(Collected data entries)
★ ★ ★

(* ===== verification/SimpQueueOps.v ===== *)
(** * The operations of a simple queue on its messages

    The invariant of the whole queue (pages, number of messages, expiry data) and what
    getting, putting, expiring and reclaiming do to the slots. *)

From stdpp Require Import gmap.
From S2P Require Import Prelude MsgExpiry SimpQueue SimpQueuePages SimpQueuePut.
#[local] Open Scope Z_scope.

Section Ops.
Context {M : Type} (Header_Expiry : M -> Z) (mem : nat -> bool) (totalSubsCount : Z).
Implicit Types (Q : iesqQueue_t M) (n : node_ptr) (nd : iesqQNode_t M) (live : list (slot M)) (m : M).

(** The messages in slots, with their flags, and the details of those that expire. *)
Definition message (s : slot M) : option (M * Z) :=
  match msg s.2 with Msg m => Some (m, msgFlags s.2) | _ => None end.

Definition details_of n m : iemeBufferedMsgExpiryDetails_t node_ptr := mk_details (Some n) (Some n) (Header_Expiry m).

Definition expires (s : slot M) : option (iemeBufferedMsgExpiryDetails_t node_ptr) :=
  match msg s.2 with
  | Msg m => if Header_Expiry m =? 0 then None else Some (details_of s.1 m)
  | _ => None
  end.

Definition messages live : list (M * Z) := omap message live.
Definition expiring live : list (iemeBufferedMsgExpiryDetails_t node_ptr) := omap expires live.

(** [exact]: no message that expires was missed by the expiry data. *)
Record queue_ok (exact : bool) Q live : Prop := {
  ok_pages : pages Q live;
  ok_count : bufferedMsgs Q = Z.of_nat (length (messages live));
  ok_expiry : tracks exact (expiry Q) (expiring live)
}.

(** What getting does not touch. *)
Definition side Q := (counts Q, ReportedQueueFull Q, informOnEmpty Q, calls Q).

Lemma messages_cons s live :
  messages (s :: live) = match message s with Some x => x :: messages live | None => messages live end.
Proof. done. Qed.

Lemma expiring_cons s live :
  expiring (s :: live) = match expires s with Some x => x :: expiring live | None => expiring live end.
Proof. done. Qed.

Lemma messages_app live live' : messages (live ++ live') = messages live ++ messages live'.
Proof. apply omap_app. Qed.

★ ★ ★

== EXERCISE INSTRUCTIONS ==
For this exercise, restate each of the entries without any deviation.

== EXERCISE SOLUTION ==
(* ===== verification/SimpQueueOps.v ===== *)
(** * The operations of a simple queue on its messages

    The invariant of the whole queue (pages, number of messages, expiry data) and what
    getting, putting, expiring and reclaiming do to the slots. *)

From stdpp Require Import gmap.
From S2P Require Import Prelude MsgExpiry SimpQueue SimpQueuePages SimpQueuePut.
#[local] Open Scope Z_scope.

Section Ops.
Context {M : Type} (Header_Expiry : M -> Z) (mem : nat -> bool) (totalSubsCount : Z).
Implicit Types (Q : iesqQueue_t M) (n : node_ptr) (nd : iesqQNode_t M) (live : list (slot M)) (m : M).

(** The messages in slots, with their flags, and the details of those that expire. *)
Definition message (s : slot M) : option (M * Z) :=
  match msg s.2 with Msg m => Some (m, msgFlags s.2) | _ => None end.

Definition details_of n m : iemeBufferedMsgExpiryDetails_t node_ptr := mk_details (Some n) (Some n) (Header_Expiry m).

Definition expires (s : slot M) : option (iemeBufferedMsgExpiryDetails_t node_ptr) :=
  match msg s.2 with
  | Msg m => if Header_Expiry m =? 0 then None else Some (details_of s.1 m)
  | _ => None
  end.

Definition messages live : list (M * Z) := omap message live.
Definition expiring live : list (iemeBufferedMsgExpiryDetails_t node_ptr) := omap expires live.

(** [exact]: no message that expires was missed by the expiry data. *)
Record queue_ok (exact : bool) Q live : Prop := {
  ok_pages : pages Q live;
  ok_count : bufferedMsgs Q = Z.of_nat (length (messages live));
  ok_expiry : tracks exact (expiry Q) (expiring live)
}.

(** What getting does not touch. *)
Definition side Q := (counts Q, ReportedQueueFull Q, informOnEmpty Q, calls Q).

Lemma messages_cons s live :
  messages (s :: live) = match message s with Some x => x :: messages live | None => messages live end.
Proof. done. Qed.

Lemma expiring_cons s live :
  expiring (s :: live) = match expires s with Some x => x :: expiring live | None => expiring live end.
Proof. done. Qed.

Lemma messages_app live live' : messages (live ++ live') = messages live ++ messages live'.
Proof. apply omap_app. Qed.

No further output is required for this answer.